> TASK DETAILS:
Copy all lines containing the string "rewrite" from the records below.

> DATA EXCERPTS:
◇ ◇ ◇

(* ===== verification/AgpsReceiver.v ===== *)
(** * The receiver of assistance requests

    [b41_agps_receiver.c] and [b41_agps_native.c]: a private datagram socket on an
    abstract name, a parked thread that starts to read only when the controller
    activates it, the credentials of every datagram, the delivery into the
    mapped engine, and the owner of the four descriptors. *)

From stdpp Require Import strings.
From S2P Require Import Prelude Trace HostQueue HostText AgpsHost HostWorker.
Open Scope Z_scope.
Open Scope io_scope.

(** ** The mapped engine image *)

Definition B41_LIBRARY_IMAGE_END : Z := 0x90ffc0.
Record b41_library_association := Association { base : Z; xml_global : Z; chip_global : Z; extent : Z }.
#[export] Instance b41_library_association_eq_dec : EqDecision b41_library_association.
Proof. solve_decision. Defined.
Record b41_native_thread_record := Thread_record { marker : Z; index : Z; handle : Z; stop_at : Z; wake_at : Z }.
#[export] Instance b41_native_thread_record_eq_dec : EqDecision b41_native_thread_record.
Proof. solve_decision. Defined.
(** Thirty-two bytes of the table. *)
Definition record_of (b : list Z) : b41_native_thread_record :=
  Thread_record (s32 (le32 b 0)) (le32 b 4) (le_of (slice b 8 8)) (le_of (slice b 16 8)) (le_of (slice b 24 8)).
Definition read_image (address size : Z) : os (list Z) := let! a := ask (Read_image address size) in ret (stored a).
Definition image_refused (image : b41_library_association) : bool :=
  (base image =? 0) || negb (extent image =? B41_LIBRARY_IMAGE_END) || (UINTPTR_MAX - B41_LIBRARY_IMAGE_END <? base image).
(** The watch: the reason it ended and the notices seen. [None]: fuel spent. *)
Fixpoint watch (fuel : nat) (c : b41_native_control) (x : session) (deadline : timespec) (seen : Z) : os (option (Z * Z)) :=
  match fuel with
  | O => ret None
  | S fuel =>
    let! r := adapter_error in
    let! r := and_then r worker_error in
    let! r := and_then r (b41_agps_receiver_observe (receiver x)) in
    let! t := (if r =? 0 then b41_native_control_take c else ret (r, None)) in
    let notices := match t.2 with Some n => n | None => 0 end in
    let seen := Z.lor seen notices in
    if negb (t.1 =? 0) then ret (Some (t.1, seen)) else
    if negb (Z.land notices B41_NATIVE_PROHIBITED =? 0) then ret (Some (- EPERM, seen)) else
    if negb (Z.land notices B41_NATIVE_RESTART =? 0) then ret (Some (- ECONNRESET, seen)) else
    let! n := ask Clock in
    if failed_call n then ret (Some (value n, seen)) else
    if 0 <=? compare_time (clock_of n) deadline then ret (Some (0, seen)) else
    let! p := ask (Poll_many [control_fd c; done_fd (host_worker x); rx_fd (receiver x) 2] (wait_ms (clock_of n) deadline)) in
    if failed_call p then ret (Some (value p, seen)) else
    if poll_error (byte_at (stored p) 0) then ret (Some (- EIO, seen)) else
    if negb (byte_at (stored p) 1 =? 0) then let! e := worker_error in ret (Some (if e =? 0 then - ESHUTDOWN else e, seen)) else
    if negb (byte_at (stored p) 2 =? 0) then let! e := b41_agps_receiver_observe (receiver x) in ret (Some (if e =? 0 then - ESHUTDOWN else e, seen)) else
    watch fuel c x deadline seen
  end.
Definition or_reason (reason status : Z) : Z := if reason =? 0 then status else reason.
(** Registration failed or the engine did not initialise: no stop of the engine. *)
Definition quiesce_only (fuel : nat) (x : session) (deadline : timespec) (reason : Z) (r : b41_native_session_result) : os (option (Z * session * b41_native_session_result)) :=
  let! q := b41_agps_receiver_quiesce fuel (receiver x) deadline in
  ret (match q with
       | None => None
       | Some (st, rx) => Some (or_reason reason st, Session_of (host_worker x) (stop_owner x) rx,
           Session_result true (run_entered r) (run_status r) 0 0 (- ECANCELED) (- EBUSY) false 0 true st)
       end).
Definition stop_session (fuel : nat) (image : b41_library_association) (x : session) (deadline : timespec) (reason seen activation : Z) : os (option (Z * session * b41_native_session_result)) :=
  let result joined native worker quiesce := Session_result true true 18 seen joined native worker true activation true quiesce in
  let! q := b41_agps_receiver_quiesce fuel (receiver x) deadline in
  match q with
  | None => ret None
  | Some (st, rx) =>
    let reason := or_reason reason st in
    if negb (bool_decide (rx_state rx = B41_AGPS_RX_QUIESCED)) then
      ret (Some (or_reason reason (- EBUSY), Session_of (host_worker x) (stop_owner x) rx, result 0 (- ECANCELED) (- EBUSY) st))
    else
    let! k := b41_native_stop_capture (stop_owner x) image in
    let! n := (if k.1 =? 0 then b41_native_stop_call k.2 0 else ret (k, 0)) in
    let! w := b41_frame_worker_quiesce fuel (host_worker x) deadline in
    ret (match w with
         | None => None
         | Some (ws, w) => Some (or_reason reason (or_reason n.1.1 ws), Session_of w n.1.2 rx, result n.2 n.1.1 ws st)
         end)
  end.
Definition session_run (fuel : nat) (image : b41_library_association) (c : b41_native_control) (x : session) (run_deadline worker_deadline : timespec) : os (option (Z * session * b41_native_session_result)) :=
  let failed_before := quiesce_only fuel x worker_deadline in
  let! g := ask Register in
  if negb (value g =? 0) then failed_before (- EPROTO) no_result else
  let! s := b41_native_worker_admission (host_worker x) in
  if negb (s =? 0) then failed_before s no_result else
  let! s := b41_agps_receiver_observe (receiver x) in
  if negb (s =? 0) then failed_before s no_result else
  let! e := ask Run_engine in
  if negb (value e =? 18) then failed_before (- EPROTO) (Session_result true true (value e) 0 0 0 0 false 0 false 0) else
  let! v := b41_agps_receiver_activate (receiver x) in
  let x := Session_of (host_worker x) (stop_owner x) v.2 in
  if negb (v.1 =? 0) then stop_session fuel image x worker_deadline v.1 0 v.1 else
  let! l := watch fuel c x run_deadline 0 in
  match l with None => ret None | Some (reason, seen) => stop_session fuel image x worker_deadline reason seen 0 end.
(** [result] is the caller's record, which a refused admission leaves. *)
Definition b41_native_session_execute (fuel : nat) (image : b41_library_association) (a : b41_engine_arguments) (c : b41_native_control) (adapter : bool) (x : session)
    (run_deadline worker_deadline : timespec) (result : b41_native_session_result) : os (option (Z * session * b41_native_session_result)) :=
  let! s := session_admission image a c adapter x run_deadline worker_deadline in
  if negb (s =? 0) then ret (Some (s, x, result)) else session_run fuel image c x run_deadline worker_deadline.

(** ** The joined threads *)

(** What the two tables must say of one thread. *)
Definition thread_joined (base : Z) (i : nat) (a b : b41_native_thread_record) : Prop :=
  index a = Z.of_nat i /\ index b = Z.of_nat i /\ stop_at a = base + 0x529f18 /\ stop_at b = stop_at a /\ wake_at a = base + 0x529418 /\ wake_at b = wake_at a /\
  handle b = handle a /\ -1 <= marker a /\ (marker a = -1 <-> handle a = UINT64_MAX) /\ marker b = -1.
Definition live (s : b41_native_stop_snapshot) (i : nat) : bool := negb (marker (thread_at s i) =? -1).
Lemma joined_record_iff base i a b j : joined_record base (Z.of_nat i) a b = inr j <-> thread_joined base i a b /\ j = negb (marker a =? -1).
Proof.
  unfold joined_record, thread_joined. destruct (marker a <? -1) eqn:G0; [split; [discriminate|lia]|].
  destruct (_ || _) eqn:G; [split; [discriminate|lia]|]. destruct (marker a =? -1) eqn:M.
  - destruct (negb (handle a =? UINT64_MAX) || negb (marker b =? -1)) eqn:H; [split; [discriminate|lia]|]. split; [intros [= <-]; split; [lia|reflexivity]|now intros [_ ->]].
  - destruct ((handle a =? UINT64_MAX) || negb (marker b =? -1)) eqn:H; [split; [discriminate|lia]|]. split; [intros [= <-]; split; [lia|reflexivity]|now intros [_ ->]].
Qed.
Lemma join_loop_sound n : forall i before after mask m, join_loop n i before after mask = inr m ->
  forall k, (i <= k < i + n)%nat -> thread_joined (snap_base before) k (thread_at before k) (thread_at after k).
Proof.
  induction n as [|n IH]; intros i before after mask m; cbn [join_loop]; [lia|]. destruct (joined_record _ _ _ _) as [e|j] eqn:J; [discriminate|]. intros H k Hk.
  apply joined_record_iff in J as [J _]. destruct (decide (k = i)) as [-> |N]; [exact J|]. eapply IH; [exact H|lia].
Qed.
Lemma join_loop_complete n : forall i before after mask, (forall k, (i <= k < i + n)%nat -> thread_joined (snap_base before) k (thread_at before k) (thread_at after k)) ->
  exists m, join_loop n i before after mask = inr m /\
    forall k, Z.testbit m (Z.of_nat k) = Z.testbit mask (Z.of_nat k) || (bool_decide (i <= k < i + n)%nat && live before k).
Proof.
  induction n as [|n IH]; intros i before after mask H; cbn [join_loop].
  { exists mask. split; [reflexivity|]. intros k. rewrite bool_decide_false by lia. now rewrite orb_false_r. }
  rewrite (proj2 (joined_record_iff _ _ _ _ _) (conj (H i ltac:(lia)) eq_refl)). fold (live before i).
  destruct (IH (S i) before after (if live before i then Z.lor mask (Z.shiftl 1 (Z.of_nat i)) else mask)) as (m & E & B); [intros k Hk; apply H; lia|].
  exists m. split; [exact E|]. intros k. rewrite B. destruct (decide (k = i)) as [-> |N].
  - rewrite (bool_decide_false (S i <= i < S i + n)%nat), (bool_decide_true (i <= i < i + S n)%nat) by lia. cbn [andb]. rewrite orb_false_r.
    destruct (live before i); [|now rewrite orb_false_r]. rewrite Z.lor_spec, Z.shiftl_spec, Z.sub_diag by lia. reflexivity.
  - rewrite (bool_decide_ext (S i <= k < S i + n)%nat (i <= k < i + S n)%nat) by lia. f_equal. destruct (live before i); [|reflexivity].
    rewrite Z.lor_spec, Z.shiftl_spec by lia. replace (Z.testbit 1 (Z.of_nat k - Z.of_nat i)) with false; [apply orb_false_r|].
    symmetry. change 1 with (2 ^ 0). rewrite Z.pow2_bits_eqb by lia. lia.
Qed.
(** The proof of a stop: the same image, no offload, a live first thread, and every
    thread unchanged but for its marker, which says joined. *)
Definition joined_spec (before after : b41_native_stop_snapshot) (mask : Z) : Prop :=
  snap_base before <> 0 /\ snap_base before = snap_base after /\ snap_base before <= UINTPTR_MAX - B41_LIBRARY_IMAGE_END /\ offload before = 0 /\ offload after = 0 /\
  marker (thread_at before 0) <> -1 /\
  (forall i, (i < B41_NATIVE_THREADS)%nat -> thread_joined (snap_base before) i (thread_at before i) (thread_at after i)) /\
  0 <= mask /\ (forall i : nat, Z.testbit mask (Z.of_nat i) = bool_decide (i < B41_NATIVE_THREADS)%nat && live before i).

◇ ◇ ◇

> ANSWER TO THIS TASK:
  { exists mask. split; [reflexivity|]. intros k. rewrite bool_decide_false by lia. now rewrite orb_false_r. }
  rewrite (proj2 (joined_record_iff _ _ _ _ _) (conj (H i ltac:(lia)) eq_refl)). fold (live before i).
  exists m. split; [exact E|]. intros k. rewrite B. destruct (decide (k = i)) as [-> |N].
  - rewrite (bool_decide_false (S i <= i < S i + n)%nat), (bool_decide_true (i <= i < i + S n)%nat) by lia. cbn [andb]. rewrite orb_false_r.
    destruct (live before i); [|now rewrite orb_false_r]. rewrite Z.lor_spec, Z.shiftl_spec, Z.sub_diag by lia. reflexivity.
  - rewrite (bool_decide_ext (S i <= k < S i + n)%nat (i <= k < i + S n)%nat) by lia. f_equal. destruct (live before i); [|reflexivity].
    rewrite Z.lor_spec, Z.shiftl_spec by lia. replace (Z.testbit 1 (Z.of_nat k - Z.of_nat i)) with false; [apply orb_false_r|].
    symmetry. change 1 with (2 ^ 0). rewrite Z.pow2_bits_eqb by lia. lia.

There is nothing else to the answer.